(* ================================================================== *)
(** * Further properties of the helpers *)
(* ================================================================== *)

(** ** References with the commit flag *)

(** X1.  With [useCommitHash] the only query is [git rev-parse HEAD]: its
    trimmed output is the reference, and its failure is the failure of
    [getGitRef].  In a detached HEAD the flag makes no difference to the
    result. *)
Theorem getGitRef_commit_flag :
  forall (gitRoot : string) (sh : Shell),
    queries (getGitRef gitRoot true) sh = ["git rev-parse HEAD"]
    /\ result (getGitRef gitRoot true) sh
       = match sh "git rev-parse HEAD" gitRoot with
         | Some commit => Return (trim commit)
         | None => Throw (Error "Failed to get git reference")
         end
    /\ (no_branch sh gitRoot ->
        result (getGitRef gitRoot false) sh = result (getGitRef gitRoot true) sh).
Proof.
  intros gitRoot sh.
  assert (E : result (getGitRef gitRoot true) sh
              = match sh "git rev-parse HEAD" gitRoot with
                | Some commit => Return (trim commit)
                | None => Throw (Error "Failed to get git reference")
                end).
  { unfold result, getGitRef, try_catch, bind, execAsync, ret, throw, after.
    destruct (sh "git rev-parse HEAD" gitRoot); reflexivity. }
  split; [|split; [exact E|]].
  - unfold queries, getGitRef, try_catch, bind, execAsync, ret, throw, after.
    destruct (sh "git rev-parse HEAD" gitRoot); reflexivity.
  - intros Hb. rewrite E, getGitRef_run.
    destruct Hb as [Hb | (stdout & Hb & Hblank)]; rewrite Hb; [reflexivity|].
    rewrite Hblank. reflexivity.
Qed.

Lemma getGitRef_commit_flag_witness :
  result (getGitRef "/repo" false)
    (branch_shell "
" "abcdef1234abcdef1234abcdef1234abcdef1234
")
  = result (getGitRef "/repo" true)
      (branch_shell "
" "abcdef1234abcdef1234abcdef1234abcdef1234
").
Proof.
  apply (proj2 (proj2 (getGitRef_commit_flag "/repo" _))).
  right. exists "
". split; reflexivity.
Defined.

(** ** Failures of git are swallowed *)

Section NoThrow.

Lemma try_catch_default {A} (m : Git A) (a : A) (sh : Shell) :
  exists v, result (try_catch m (fun _ => ret a)) sh = Return v.
Proof.
  unfold result, try_catch, ret, after.
  destruct (m sh) as [[v|e] log]; simpl; eauto.
Qed.

Lemma firstGitHubRemote_returns (gitRoot : string) (sh : Shell) :
  forall remotes, exists v,
    result (firstGitHubRemote gitRoot remotes) sh = Return v.
Proof.
  unfold result. induction remotes as [|r rest IH]; simpl.
  - eauto.
  - unfold bind. rewrite getRemoteUrl_run.
    destruct (githubRemote _); simpl; eauto.
Qed.

Lemma fromRemotes_returns (gitRoot : string) (sh : Shell) :
  exists v, result (fromRemotes gitRoot) sh = Return v.
Proof.
  unfold result. rewrite fromRemotes_run. unfold after at 1. simpl fst.
  destruct (recognizedRemote sh gitRoot "upstream"); [simpl; eauto|].
  unfold after at 1. simpl fst.
  destruct (recognizedRemote sh gitRoot "origin"); [simpl; eauto|].
  unfold bind. rewrite getAllRemotes_run. unfold after. simpl fst.
  apply firstGitHubRemote_returns.
Qed.

Lemma getGitHubRepositoryUrl_returns (gitRoot : string)
    (config : string -> option string) (sh : Shell) :
  exists v, result (getGitHubRepositoryUrl gitRoot config) sh = Return v.
Proof.
  unfold getGitHubRepositoryUrl.
  destruct (truthy_value (config "repositoryUrl")).
  - eexists. reflexivity.
  - apply fromRemotes_returns.
Qed.

End NoThrow.

(** X2.  Whatever the shell answers, [getGitRoot], [getRemoteUrl],
    [getAllRemotes], [getGitHubRepositoryUrl], [getCommitHashFromBlame] and
    [getPRNumberFromCommit] never throw, and when the git command of a
    helper fails its result is [null], or the empty list for
    [getAllRemotes]; [getGitHubRepositoryUrl] gives [null] when no URL is
    configured and every git command fails. *)
Theorem helpers_never_throw :
  forall (sh : Shell) (gitRoot : string),
    (forall path_dirname filePath,
        (exists v, result (getGitRoot path_dirname filePath) sh = Return v)
        /\ (sh "git rev-parse --show-toplevel" (path_dirname filePath) = None ->
            result (getGitRoot path_dirname filePath) sh = Return None))
    /\ (forall remoteName,
           (exists v, result (getRemoteUrl gitRoot remoteName) sh = Return v)
           /\ (sh ("git remote get-url " ++ remoteName) gitRoot = None ->
               result (getRemoteUrl gitRoot remoteName) sh = Return None))
    /\ ((exists v, result (getAllRemotes gitRoot) sh = Return v)
        /\ (sh "git remote" gitRoot = None ->
            result (getAllRemotes gitRoot) sh = Return []))
    /\ (forall config,
           (exists v, result (getGitHubRepositoryUrl gitRoot config) sh = Return v)
           /\ (truthy_value (config "repositoryUrl") = false ->
               (forall command, sh command gitRoot = None) ->
               result (getGitHubRepositoryUrl gitRoot config) sh = Return None))
    /\ (forall path_relative filePath lineNumber,
           (exists v,
               result (getCommitHashFromBlame path_relative gitRoot filePath lineNumber) sh
               = Return v)
           /\ (safe_integer lineNumber ->
               sh ("git blame -L " ++ Number_toString lineNumber ++ ","
                     ++ Number_toString lineNumber ++ " --porcelain "
                     ++ dquote ++ getRelativePath path_relative filePath gitRoot
                     ++ dquote) gitRoot = None ->
               result (getCommitHashFromBlame path_relative gitRoot filePath lineNumber) sh
               = Return None))
    /\ (forall commitHash,
           (exists v, result (getPRNumberFromCommit gitRoot commitHash) sh = Return v)
           /\ (sh ("git log -1 --format=%B " ++ commitHash) gitRoot = None ->
               result (getPRNumberFromCommit gitRoot commitHash) sh = Return None)).
Proof.
  intros sh gitRoot.
  split; [|split; [|split; [|split; [|split]]]].
  - intros path_dirname filePath. split; [apply try_catch_default|].
    intros H. unfold result, getGitRoot, try_catch, bind, execAsync, ret, after.
    rewrite H. reflexivity.
  - intros remoteName. split; [apply try_catch_default|].
    intros H. unfold result, getRemoteUrl, try_catch, bind, execAsync, ret, after.
    rewrite H. reflexivity.
  - split; [apply try_catch_default|].
    intros H. unfold result, getAllRemotes, try_catch, bind, execAsync, ret, after.
    rewrite H. reflexivity.
  - intros config. split; [apply getGitHubRepositoryUrl_returns|].
    intros Hc Hsh. unfold getGitHubRepositoryUrl. rewrite Hc.
    unfold result. rewrite fromRemotes_run.
    unfold recognizedRemote. rewrite !Hsh.
    unfold bind. rewrite getAllRemotes_run. unfold remoteNames. rewrite Hsh.
    reflexivity.
  - intros path_relative filePath lineNumber. split; [apply try_catch_default|].
    intros _ H.
    unfold result, getCommitHashFromBlame, try_catch, bind, execAsync, ret, after.
    cbv zeta. rewrite H. reflexivity.
  - intros commitHash. split; [apply try_catch_default|].
    intros H.
    unfold result, getPRNumberFromCommit, try_catch, bind, execAsync, ret, after.
    rewrite H. reflexivity.
Qed.

Lemma helpers_never_throw_witness :
  result (getGitHubRepositoryUrl "/tmp" (fun _ => None)) no_git = Return None.
Proof.
  apply (proj2 (proj1 (proj2 (proj2 (proj2 (helpers_never_throw no_git "/tmp"))))
                  (fun _ => None))).
  - reflexivity.
  - reflexivity.
Defined.

(** ** Origin and the other remotes *)

Section Enumeration.

Variables (gitRoot : string) (sh : Shell).

Lemma firstGitHubRemote_found (pre : list string) (r : string) (post : list string)
    (normalized : string) :
  Forall (fun name => recognizedRemote sh gitRoot name = None) pre ->
  recognizedRemote sh gitRoot r = Some normalized ->
  firstGitHubRemote gitRoot (pre ++ r :: post)%list sh
  = (Return (Some normalized), map (get_url gitRoot) (pre ++ [r])%list).
Proof.
  intros Hpre Hr. induction pre as [|x pre IH]; simpl.
  - unfold bind. rewrite getRemoteUrl_run, githubRemote_recognized, Hr.
    reflexivity.
  - inversion Hpre as [|? ? Hx Hpre']; subst.
    unfold bind. rewrite getRemoteUrl_run, githubRemote_recognized, Hx.
    rewrite (IH Hpre'). reflexivity.
Qed.

Lemma firstGitHubRemote_none (names : list string) :
  Forall (fun name => recognizedRemote sh gitRoot name = None) names ->
  firstGitHubRemote gitRoot names sh = (Return None, map (get_url gitRoot) names).
Proof.
  intros H. induction names as [|x names IH]; simpl.
  - reflexivity.
  - inversion H as [|? ? Hx H']; subst.
    unfold bind. rewrite getRemoteUrl_run, githubRemote_recognized, Hx.
    rewrite (IH H'). reflexivity.
Qed.

Lemma firstGitHubRemote_some (names : list string) (url : string) :
  result (firstGitHubRemote gitRoot names) sh = Return (Some url) ->
  exists name, In name names /\ recognizedRemote sh gitRoot name = Some url.
Proof.
  unfold result. induction names as [|x names IH]; simpl.
  - discriminate.
  - unfold bind. rewrite getRemoteUrl_run, githubRemote_recognized.
    destruct (recognizedRemote sh gitRoot x) as [n|] eqn:Hx; simpl.
    + intros [= <-]. exists x. auto.
    + intros H. destruct (IH H) as (name & Hin & Hn). exists name. auto.
Qed.

Lemma fromRemotes_some (url : string) :
  result (fromRemotes gitRoot) sh = Return (Some url) ->
  exists name, recognizedRemote sh gitRoot name = Some url.
Proof.
  unfold result. rewrite fromRemotes_run. unfold after at 1. simpl fst.
  destruct (recognizedRemote sh gitRoot "upstream") as [n|] eqn:Hup.
  { simpl. intros [= <-]. eauto. }
  unfold after at 1. simpl fst.
  destruct (recognizedRemote sh gitRoot "origin") as [n|] eqn:Hor.
  { simpl. intros [= <-]. eauto. }
  unfold bind. rewrite getAllRemotes_run. unfold after. simpl fst.
  intros H. apply firstGitHubRemote_some in H.
  destruct H as (name & _ & H). eauto.
Qed.

Lemma config_falsy (config : string -> option string) :
  truthy_value (config "repositoryUrl") = false ->
  getGitHubRepositoryUrl gitRoot config = fromRemotes gitRoot.
Proof. intros H. unfold getGitHubRepositoryUrl. now rewrite H. Qed.

End Enumeration.

(** X3.  Without a usable setting and without a recognised [upstream], a
    recognised [origin] is the result, normalised, after exactly the two
    queries for [upstream] and [origin]. *)
Theorem origin_after_upstream :
  forall (gitRoot : string) (config : string -> option string) (sh : Shell)
         (normalized : string),
    truthy_value (config "repositoryUrl") = false ->
    recognizedRemote sh gitRoot "upstream" = None ->
    recognizedRemote sh gitRoot "origin" = Some normalized ->
    result (getGitHubRepositoryUrl gitRoot config) sh = Return (Some normalized)
    /\ queries (getGitHubRepositoryUrl gitRoot config) sh
       = ["git remote get-url upstream"; "git remote get-url origin"].
Proof.
  intros gitRoot config sh normalized Hcfg Hup Hor.
  rewrite (config_falsy _ _ Hcfg). unfold result, queries.
  rewrite fromRemotes_run, Hup, Hor. split; reflexivity.
Qed.

Lemma origin_after_upstream_witness :
  result (getGitHubRepositoryUrl "/repo" (fun _ => None))
    (fun command _ =>
       if String.eqb command "git remote get-url origin"
       then Some "git@github.com:acme/fork.git
" else None)
  = Return (Some "https://github.com/acme/fork")
  /\ queries (getGitHubRepositoryUrl "/repo" (fun _ => None))
       (fun command _ =>
          if String.eqb command "git remote get-url origin"
          then Some "git@github.com:acme/fork.git
" else None)
     = ["git remote get-url upstream"; "git remote get-url origin"].
Proof.
  apply origin_after_upstream.
  - reflexivity.
  - reflexivity.
  - vm_compute. reflexivity.
Defined.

▶ _What the task asks_
Using the data above, show each line where "subst" occurs.

▶ _Task output_
  - inversion Hpre as [|? ? Hx Hpre']; subst.
  - inversion H as [|? ? Hx H']; subst.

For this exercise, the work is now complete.